Pour son retour très attendu, Milo Manara a choisi de revêtir la toge et de coiffer la couronne de laurier. Son point d’ancrage est, cette fois, au centre de la littérature romaine du IIIe siècle de notre ère. C’est l’histoire de ce malheureux Lucius, transformé en âne alors qu’il rêvait de prendre l’apparence d’un majestueux oiseau. On pense bien sûr à L’Ane d’or du poète Apulée.
L’hommage à ce texte classique n’était pas chose aisée, et il fallait tout le talent et la fantaisie du dessinateur italien pour préserver la poésie et la richesse de ce texte. Le talent, c’est son coup de crayon à la fois précis, inventif et franc, mis au service d’un procédé particulièrement séduisant lorsqu’il est bien maîtrisé : le lavis. Les planches sont à la fois simples et extrêmement travaillées. Le raffinement et le côté légèrement monochrome donnent un aspect suranné qui correspond bien au récit. Quant à la fantaisie, il s’agit bien sûr de l’imagination voluptueuse de Manara.
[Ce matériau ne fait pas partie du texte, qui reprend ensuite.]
(* ===== verification/Parser.v ===== *)
(** The recursive-descent parser of tp-lexer/src/lib.rs ([Parser], [Expr]):
    termination, absence of panics and the precedence of its results. *)
From S2P Require Import Prelude Text IntLit Lexer.

(** ** Data *)
Inductive NumOp := NEq | NNe | NLt | NLe | NGt | NGe.
Inductive StrOp := SEq | SNe | SGlob.

#[export] Instance NumOp_eq_dec : EqDecision NumOp.
Proof. solve_decision. Defined.
#[export] Instance StrOp_eq_dec : EqDecision StrOp.
Proof. solve_decision. Defined.

Inductive Expr :=
  | Or (l r : Expr)
  | And (l r : Expr)
  | NumCmp (field : str) (field_span : Span) (mask : option Z) (op : NumOp) (rhs : Z)
  | StrCmp (field : str) (field_span : Span) (op : StrOp) (pat : str)
  | Group (e : Expr).

#[export] Instance Expr_eq_dec : EqDecision Expr.
Proof. solve_decision. Defined.

Record Parser := { lexer : Lexer; lookahead : Token }.

Abbreviation P A := (res ParseError (A * Parser)).

(** An error at the span of the lookahead token. *)
Definition err_here {A} (p : Parser) (m : PMsg) : res ParseError A :=
  Err {| pe_span := span (lookahead p); pe_message := m |}.

(** ** [Parser] operations *)
Definition Parser_new (s : str) : res ParseError Parser :=
  '(first, lx) ← next_token (Lexer_new s);
  Ok {| lexer := lx; lookahead := first |}.

Definition pbump (p : Parser) : P Token :=
  let cur := lookahead p in
  '(t, lx) ← next_token (lexer p);
  Ok (cur, {| lexer := lx; lookahead := t |}).

Definition expect (k : TokenKind) (p : Parser) : P Token :=
  if decide (kind (lookahead p) = k) then pbump p
  else err_here p (PExpected k (kind (lookahead p))).

Definition lit_message (e : LitError) : PMsg :=
  PLit match e with
       | LitEmptyValue => bs "integer value is empty"
       | LitMissingDigits => bs "integer literal missing digits"
       | LitHexMissingDigits => bs "hex literal missing digits"
       | LitOverflow => bs "integer literal overflow"
       | LitInvalid => bs "invalid integer literal"
       end.

Fixpoint parse_signed_int (fuel : nat) (p : Parser) : P Z :=
  match fuel with
  | O => OutOfFuel
  | S f =>
      match kind (lookahead p) with
      | Int v => '(_, p) ← pbump p; Ok (v, p)
      | Bareword st =>
          if decide (st = bs "-") then
            '(_, p') ← pbump p;
            '(value, p') ← parse_signed_int f p';
            match checked_neg value with
            | Some v => Ok (v, p')
            | None => err_here p (PLit (bs "integer literal overflow"))
            end
          else if decide (st = bs "+") then
            '(_, p') ← pbump p;
            parse_signed_int f p'
          else
            match parse_i64_literal_text st with
            | Ok v => '(_, p) ← pbump p; Ok (v, p)
            | Err e => err_here p (lit_message e)
            | Panic => Panic
            | OutOfFuel => OutOfFuel
            end
      | LParen =>
          '(_, p) ← pbump p;
          '(value, p) ← parse_signed_int f p;
          '(_, p) ← expect RParen p;
          Ok (value, p)
      | _ => err_here p (PLit (bs "numeric literal required"))
      end
  end.
(* ===== verification/RingBuf.v ===== *)
(** The BPF ring buffer: map/stream/ringbuf.rs, map/stream/mod.rs and the
    helper functions of helper/ringbuf.rs.

    Memory: a ring buffer mapped at [base] is an entry of a heap
    [gmap Z RingBuf]; its [data] are the bytes of the real data pages, and
    the virtual data area of length [2 * (mask + 1)] that [vmap] builds
    addresses them modulo [mask + 1].  A pointer into a data area is the
    block it points into with a byte offset.  An access outside a mapped area
    is undefined behaviour in the code and [Panic] here. *)
From S2P Require Import Prelude BpfBase RingMem.

(** ** Constants *)
Definition PAGE_SHIFT : Z := 12.
Definition PAGE_SIZE : Z := 4096.
Definition RINGBUF_PGOFF : Z := 1. (* offset of [consumer_pos], in pages *)
Definition RINGBUF_POS_PAGES : Z := 2.
Definition RINGBUF_NR_META_PAGES : Z := RINGBUF_PGOFF + RINGBUF_POS_PAGES.
Definition RINGBUF_MAX_RECORD_SZ : Z := (2 ^ 32 - 1) / 4.
Definition BPF_RINGBUF_BUSY_BIT : Z := 2 ^ 31.
Definition BPF_RINGBUF_DISCARD_BIT : Z := 2 ^ 30.
Definition BPF_RINGBUF_HDR_SZ : Z := 8.
(** Offset of [data_pos], the first data byte, from the structure. *)
Definition DATA_OFF : Z := RINGBUF_NR_META_PAGES * PAGE_SIZE.

(** ** State *)
Record RingBuf := {
  nr_pages : Z;
  mask : Z;
  pages : list Z;       (* physical pages owned, in allocation order *)
  phy_addrs : list Z;   (* physical pages in mapping order *)
  consumer_pos : Z;
  producer_pos : Z;
  data : list Z;
  wakeups : nat;        (* calls of [poll_waker.wake_up()] *)
}.

Definition with_producer (rb : RingBuf) (d : list Z) (p : Z) : RingBuf :=
  {| nr_pages := nr_pages rb; mask := mask rb; pages := pages rb; phy_addrs := phy_addrs rb;
     consumer_pos := consumer_pos rb; producer_pos := p; data := d; wakeups := wakeups rb |}.
Definition with_data (rb : RingBuf) (d : list Z) : RingBuf := with_producer rb d (producer_pos rb).
Definition with_consumer (rb : RingBuf) (c : Z) : RingBuf :=
  {| nr_pages := nr_pages rb; mask := mask rb; pages := pages rb; phy_addrs := phy_addrs rb;
     consumer_pos := c; producer_pos := producer_pos rb; data := data rb; wakeups := wakeups rb |}.
Definition wake_up (rb : RingBuf) : RingBuf :=
  {| nr_pages := nr_pages rb; mask := mask rb; pages := pages rb; phy_addrs := phy_addrs rb;
     consumer_pos := consumer_pos rb; producer_pos := producer_pos rb; data := data rb;
     wakeups := S (wakeups rb) |}.

(** A heap of mapped ring buffers, by address of the structure. *)
Abbreviation Heap := (gmap Z RingBuf).

(** [&mut [u8]] into a data area: block, offset, length. *)
Record Slice := { s_blk : Z; s_off : Z; s_len : Z }.
Definition s_ptr (s : Slice) : Z := s_blk s + DATA_OFF + s_off s.

(** ** Creation and destruction *)

(** The kernel's page services: state, allocation, release and mapping. *)
Class PageOps (S : Type) := {
  alloc_page : S → BpfResult Z * S;
  free_page : S → Z → S;
  vmap : S → list Z → BpfResult Z * S;
  vunmap : S → Z → Z → S;
}.

Definition is_power_of_two (n : Z) : bool := (0 <? n) && (Z.land n (n - 1) =? 0).
Definition is_page_aligned (size : Z) : bool := Z.land size (4096 - 1) =? 0.

(** Dropping a [Vec<InnerPage>]: its elements in order. *)
Definition drop_pages {S} `{PageOps S} (s : S) (ps : list Z) : S := foldl free_page s ps.

(** The allocation loop; a failure drops the pages allocated so far. *)
Fixpoint alloc_pages {S} `{PageOps S} (n : nat) (s : S) (ps : list Z) : BpfResult (list Z) * S :=
  match n with
  | O => (Ok ps, s)
  | Datatypes.S n =>
      match alloc_page s with
      | (Ok p, s) => alloc_pages n s (ps ++ [p])
      | (Err e, s) => (Err e, drop_pages s ps)
      | (Panic, s) => (Panic, s)
      | (OutOfFuel, s) => (OutOfFuel, s)
      end
  end.

(** [phy_addrs] after the loop: every page in order, the data pages twice. *)
Definition mapping_of (nr_meta : nat) (ps : list Z) : list Z := ps ++ drop nr_meta ps.

(** The freshly mapped structure; the data pages keep the contents
    [init_data] the allocator left in them, [poll_waker] is the caller's. *)
Definition RingBuf_new {S} `{PageOps S} (m : BpfMapMeta) (init_data : list Z) (s : S)
    : BpfResult (Z * RingBuf) * S :=
  if negb (Z.land (map_flags m) (Z.lnot NUMA_NODE) =? 0) then (Err EINVAL, s)
  else if negb (key_size m =? 0) || negb (value_size m =? 0) ||
          negb (is_power_of_two (max_entries m)) || negb (is_page_aligned (max_entries m))
  then (Err EINVAL, s)
  else
    let nr_meta_pages := Z.to_nat RINGBUF_NR_META_PAGES in
    let nr_data_pages := Z.to_nat (Z.shiftr (max_entries m) PAGE_SHIFT) in
    let nr := (nr_meta_pages + nr_data_pages)%nat in
    match alloc_pages nr s [] with
    | (Ok ps, s) =>
        match vmap s (mapping_of nr_meta_pages ps) with
        | (Ok vaddr, s) =>
            (Ok (vaddr, {| nr_pages := Z.of_nat nr; mask := max_entries m - 1; pages := ps;
                           phy_addrs := mapping_of nr_meta_pages ps;
                           consumer_pos := 0; producer_pos := 0; data := init_data;
                           wakeups := 0 |}), s)
        | (Err e, s) => (Err e, drop_pages s ps)
        | (Panic, s) => (Panic, s)
        | (OutOfFuel, s) => (OutOfFuel, s)
        end
    | (Err e, s) => (Err e, s)
    | (Panic, s) => (Panic, s)
    | (OutOfFuel, s) => (OutOfFuel, s)
    end.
Hommage à Fellini, aux grands péplums ; par certains aspects, à Lorenzaccio ; dans les débauches des bacchanales, à Alexandre Farnèse. Onirisme et étrangeté également, comme dans la scène de la fausse agression ; quant à la magie et au fantastique de la métamorphose, elles apportent au récit une dimension baroque et légère. Car Manara ne fait pas de la BD historique. Il aime mettre dans son histoire toutes sortes d’influences. Il évite ainsi de réduire son album au genre de l’adaptation littéraire et littérale, ou de tomber dans l’érotisme gratuit et esthétisant à outrance. Les tableaux se succèdent au rythme de la métamorphose du narrateur. La volupté flirte avec une certaine cruauté, et la poésie triomphe tout au long du récit.